I’ve had the honor of consulting in Mexico for Grupo Electra, a company which operates Banco Azteca, amongst other concerns. The Latin American culture does not include a drive to open bank accounts or have credit cards.

The socio-economic realities are that the overwhelming majority would not qualify for credit under the terms and conditions imposed by US banking institutions, or would be subject to the onerous bad credit restrictions high risk lenders use.

Illegal alien or not, having and holding cash is considered far safer than deposits in banking institutions with histories of fraud, failure, and inadequate reserves. Although those things are not true of the US banking system, the belief sustains.

By all means, allow anyone to open bank accounts who qualifies under current regulations. It’s silly to consider otherwise. But if a retail bank is expecting a large number of new accounts to flow in, they will need to market and educate in an entirely new way.

Warren Thayer
Guest
15 years 10 months ago

Whether it’s about illegal aliens, or obvious violations of Robinson-Patman, I’ve always favored enforcing the law–or changing it. Waffling, and inconsistent enforcement, is horrendously unfair to all.

Joe foran
Guest
Joe foran
15 years 10 months ago

Tell you what; how about we set up special accounts at financial institutions for drug dealers as well. We can really go after money launderers with a special sweep account that suits their particular needs. And we can develop offshore accounts through US institutions to help parents avoid that pesky child support thing.

Okay, so the hyperbole is a little over the top, but where DO you draw the line if you allow for ILLEGAL ALIENS to open accounts that can’t be traced to anything that my accounts can be traced on (residence, phone number, Social Security number, etc.)? And, if you open such accounts for ILLEGAL ALIENS, what’s to stop me from going down to the bank and posing as an ILLEGAL ALIEN and hiding my money there, safe from Uncle Sam?

David Livingston
Guest
15 years 10 months ago

If we allow illegals to open bank accounts, then I want to be able to open a bank account without having to show an ID and Social
Security number too. It’s unfair to legal citizens who have their personal financial information sent to the IRS via their Social Security number and are then forced to pay income taxes on interest earned.

Why can’t the illegals just wire their mattress money back to their bank in their home country and use a debit card issued by the foreign bank? Or just purchase a debit card from Western Union at the local supermarket?

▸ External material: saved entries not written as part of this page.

(* ===== verification/PeerCallbacks.v ===== *)
(** * Connect and disconnect callbacks (src/Host.cpp, src/Peer.cpp, src/HostUStcp.cpp)

    A host has a function for new connections and one for closed connections; a peer can have
    its own function for the latter, which another thread sets through a command that names the
    peer by its handle. The handle outlives the connection, and the slot it names is used again:
    this file shows that a late command reaches no other peer. The connections are those of
    HostLifecycle.v; functions of the user are numbers, and their calls are recorded. What a
    function does inside a call, such as a request of its own, is an operation right behind. *)

From S2P Require Import Prelude PeersToFlush PeerManager HostLifecycle.

Module PeerCallbacks.
Import PeerManager HostLifecycle.

(** ** The history of handles *)

(** [shared_handle]: the field [peerHandle] of the [Peer] object, which is never cleared. *)
Definition shared_handle (s : HostState) (d : nat) : option PeerHandle := sharedPeerHandle <$> wst (world s) !! d.

(** What an event does to the peers. *)
Definition changes (s s' : HostState) (closed : option nat) : Prop :=
  match closed with
  | Some d => close_frame s s' d /\ disconnected s' = disconnected s ++ [d]
  | None => disconnected s' = disconnected s
      /\ (world s' = world s \/ exists d h, wst (world s) !! d = None /\ world_open (world s) d (this s) = Some (world s', h))
  end.

Definition closed_by (s : HostState) (e : event) : option nat := if event_ok s e then closes s e else None.

Lemma MakePeer_changes s k s' d h : MakePeer s k = Some (s', d, h) -> disconnected s' = disconnected s
  /\ wst (world s) !! d = None /\ world_open (world s) d (this s) = Some (world s', h).
Proof.
  unfold MakePeer. destruct (world_open _ _ _) as [[w h']|] eqn:E; [ | done ]. intros [= <- <- <-]. split_and!; [ done | | done ].
  apply not_elem_of_dom, is_fresh.
Qed.

Lemma open_finish_changes s h s' : on_open_Finish s h = Some s' -> world s' = world s /\ disconnected s' = disconnected s.
Proof. unfold on_open_Finish. cbn [world]. destruct (GetLocalPeerData _ _) as [[d|]|]; [ by intros [= <-] | by intros [= <-] | done ]. Qed.

Lemma close_changes s b k s' : host_ok s -> close_peer_of (count_disconnect s b) k = Some s' -> changes s s' (mjoin (sockets s !! k)).
Proof.
  intros Hs Ec. destruct (sockets s !! k) as [[d|]|] eqn:Ek; cbn [mjoin option_join].
  - destruct (close_spec (count_disconnect s b) k d (count_disconnect_ok s b Hs) Ek) as (s1 & E1 & _ & _ & Hd & Hf & _).
    rewrite Ec in E1. injection E1 as <-. split; [ | done ]. destruct Hf as [F1 F2 F3]. by split.
  - unfold close_peer_of in Ec. cbn [count_disconnect sockets] in Ec. rewrite Ek in Ec. injection Ec as <-. split; [ done | by left ].
  - unfold close_peer_of in Ec. cbn [count_disconnect sockets] in Ec. by rewrite Ek in Ec.
Qed.

Lemma disconnect_all_changes ds : forall s, disconnected (fold_left _InternalDisconnect ds s) = disconnected s.
Proof.
  induction ds as [|d ds IH]; intros s; [ done | ]. cbn [fold_left]. rewrite IH. unfold _InternalDisconnect. by destruct (peer_socket _ !! d).
Qed.

Lemma host_step_changes s e s' : host_ok s -> host_step s e = Some s' -> changes s s' (closed_by s e).
Proof.
  intros Hs E. destruct (stops s e) eqn:Hst; [ by rewrite (host_step_stops s e Hs Hst) in E | ]. unfold host_step in E. unfold closed_by. destruct (event_ok s e) eqn:Ee; [ | injection E as <-; split; [ done | by left ] ].
  destruct e as [k | [k|] | k | k | k | k | k | ]; cbn [closes changes].
  - unfold on_open in E. destruct (MakePeer s k) as [[[s1 d] h]|] eqn:Em; [ | done ]. destruct (MakePeer_changes _ _ _ _ _ Em) as (Ed & Hd & Eo).
    destruct (open_finish_changes _ _ _ E) as [-> ->]. split; [ done | right; by exists d, h ].
  - unfold _InternalConnect in E. destruct (MakePeer s k) as [[[s1 d] h]|] eqn:Em; [ | done ]. destruct (MakePeer_changes _ _ _ _ _ Em) as (Ed & Hd & Eo).
    injection E as <-. split; [ done | right; by exists d, h ].
  - injection E as <-. split; [ done | by left ].
  - unfold on_open in E. inv_bind E. destruct (open_finish_changes _ _ _ E) as [-> ->]. split; [ done | by left ].
  - by apply (close_changes s true k).
  - by apply (close_changes s false k).
  - unfold on_timeout in E. host_fields. inv_bind E. destruct o as [d|]; injection E as <-; [ | by split; [ | left ] ].
    split; [ unfold _InternalDisconnect; by destruct (peer_socket _ !! d) | left; by rewrite disconnect_world ].
  - cbn [stops] in Hst. apply bool_decide_eq_false in Hst. unfold on_connect_error, on_connect_error_with in E. cbn [sockets] in E.
    destruct (sockets s !! k) as [[d|]|]; [ by destruct Hst; eexists | | done ]. injection E as <-. split; [ done | by left ].
  - injection E as <-. unfold DisconnectAll. destruct (disconnect_all_ok (refs_of (world s) (this s)) s Hs) as [_ ->].
    rewrite disconnect_all_changes. split; [ done | by left ].
Qed.
Lemma size_held h : listener_ok h -> Z.of_nat (size (sockets h)) = Z.of_nat (size (lost_sockets h)) + (match activity_of h with Listening => 1 | _ => 0 end)
  /\ Z.of_nat (size (buffers h)) = Z.of_nat (size (lost_buffers h)) + (match activity_of h with Idle => 0 | _ => 2 end).
Proof.
  intros [H1 H2 H3 H4]. unfold activity_of, lost_sockets, lost_buffers, held_buffers.
  assert (forall (X Y : gset nat), X ⊆ Y -> Z.of_nat (size Y) = Z.of_nat (size (Y ∖ X)) + Z.of_nat (size X)) as Hsz.
  { intros X Y Hsub. rewrite <- Nat2Z.inj_add, <- size_union by set_solver. f_equal. f_equal. apply set_eq. intros x. destruct (decide (x ∈ X)); set_solver. }
  assert (match receivingBuffer h, sendingBuffer h with Some r, Some w => Z.of_nat (size (buffers h)) = Z.of_nat (size (buffers h ∖ (held (Some r) ∪ held (Some w)))) + 2 | _, _ => True end) as Hb.
  { destruct (receivingBuffer h) as [r|], (sendingBuffer h) as [w|]; try done. destruct H4 as (Hne & Hr & Hw). cbn [held]. rewrite (Hsz ({[r]} ∪ {[w]})) by set_solver.
    rewrite (size_union {[r]} {[w]}) by set_solver. rewrite !size_singleton. lia. }
  destruct (udpSocket h) as [k|] eqn:Hk.
  - destruct (H3 k eq_refl) as [Hin [r Hr]]. rewrite Hr in *. destruct (sendingBuffer h) as [w|]; [ | done ]. cbn [held] in *. split; [ | exact Hb ].
    rewrite (Hsz {[k]}) by set_solver. by rewrite size_singleton.
  - cbn [held]. rewrite difference_empty_L. split; [ by destruct (receivingBuffer h); rewrite Z.add_0_r | ].
    destruct (receivingBuffer h) as [r|], (sendingBuffer h) as [w|]; try done. cbn [held]. rewrite union_empty_l_L, difference_empty_L. lia.
Qed.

I’m sure more than one BrainTrust panelist has done consulting work in a foreign country, posing as a tourist while, in fact, working. …Then wondering what to do with the check after getting paid? Is this really any different? These illegals probably want financial privacy, the same as us.

Bill Bittner
Guest
Bill Bittner
15 years 10 months ago
Two wrongs do not make a right. It does not make sense to deny access to bank accounts, or drivers licenses for that matter, to illegal aliens. If they cannot keep their money in a bank or obtain auto insurance (because they have no license), the cost of illegal aliens is going to show up someplace else. It might be in increased crime statistics or unpaid accident claims. The right answer is to prevent the problem at the source. I know that is difficult and maybe even impossible, but if the borders can be made more secure then there would be fewer illegals to deal with internally. Because it is impossible to avoid, the place to catch illegal immigration within the country is through employment records. If employers are required to ensure their employees are properly documented, then those that get across the border illegally cannot earn a living. I don’t know how to stop the cash payments to workers except to continue conducting reviews of employees on the job to catch undocumented workers.
Len Lewis
Guest
Len Lewis
15 years 10 months ago

This is not so much a question of allowing banks to open accounts for illegals. It’s whether illegals are going to open banks accounts. I think not. Undocumented workers are not going to take the chance that papers they sign to open these accounts will get into the hands of immigration officials. They want to remain anonymous and opening bank accounts or applying for a driver’s license doesn’t keep them under the radar.